• [WORK REQUIRED]: Please keep to the lines below from the one with "[np.median] return, and" through the one with "them: what they", and restate them word for word, ends included.

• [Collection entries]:
(** * custom_plotting.py: spaghetti and ribbon plots

    A shallow embedding of [spaghetti_plot] and [ribbon_plot] together with
    the part of numpy and matplotlib they call.  Python objects that the
    functions share with their caller (arrays, keyword dictionaries, axes)
    live in a store and are passed by reference; every function is a
    computation in a state-and-exception monad over that store.

    Numbers are exact rationals: a Python float is modelled by the rational
    it approximates, so the rounding and the overflow of float64 arithmetic
    are not part of this development.  The theorems on [ribbon_plot]
    therefore name the curves it draws as what [np.percentile] and
    [np.median] return, and state nothing on the order of their values.

    The library routines are modelled as far as the two functions depend on
    them: what they add to the canvas, and that they reject an empty sample
    axis, levels that are no percentages, data whose lengths do not fit and
    keywords that the artist does not accept.  Which keywords, with which
    values, matplotlib accepts for a line and for a filled region is not
    written in the module: it is a parameter of the store.  Keywords that
    are accepted are recorded with the artist, not interpreted. *)

From Stdlib Require Import QArith Qround Lqa Lia ZArith.
From stdpp Require Import gmap strings list fin_maps sorting.

Open Scope Q_scope.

• [REPLY]:
    [np.median] return, and state nothing on the order of their values.

    The library routines are modelled as far as the two functions depend on
    them: what they add to the canvas, and that they reject an empty sample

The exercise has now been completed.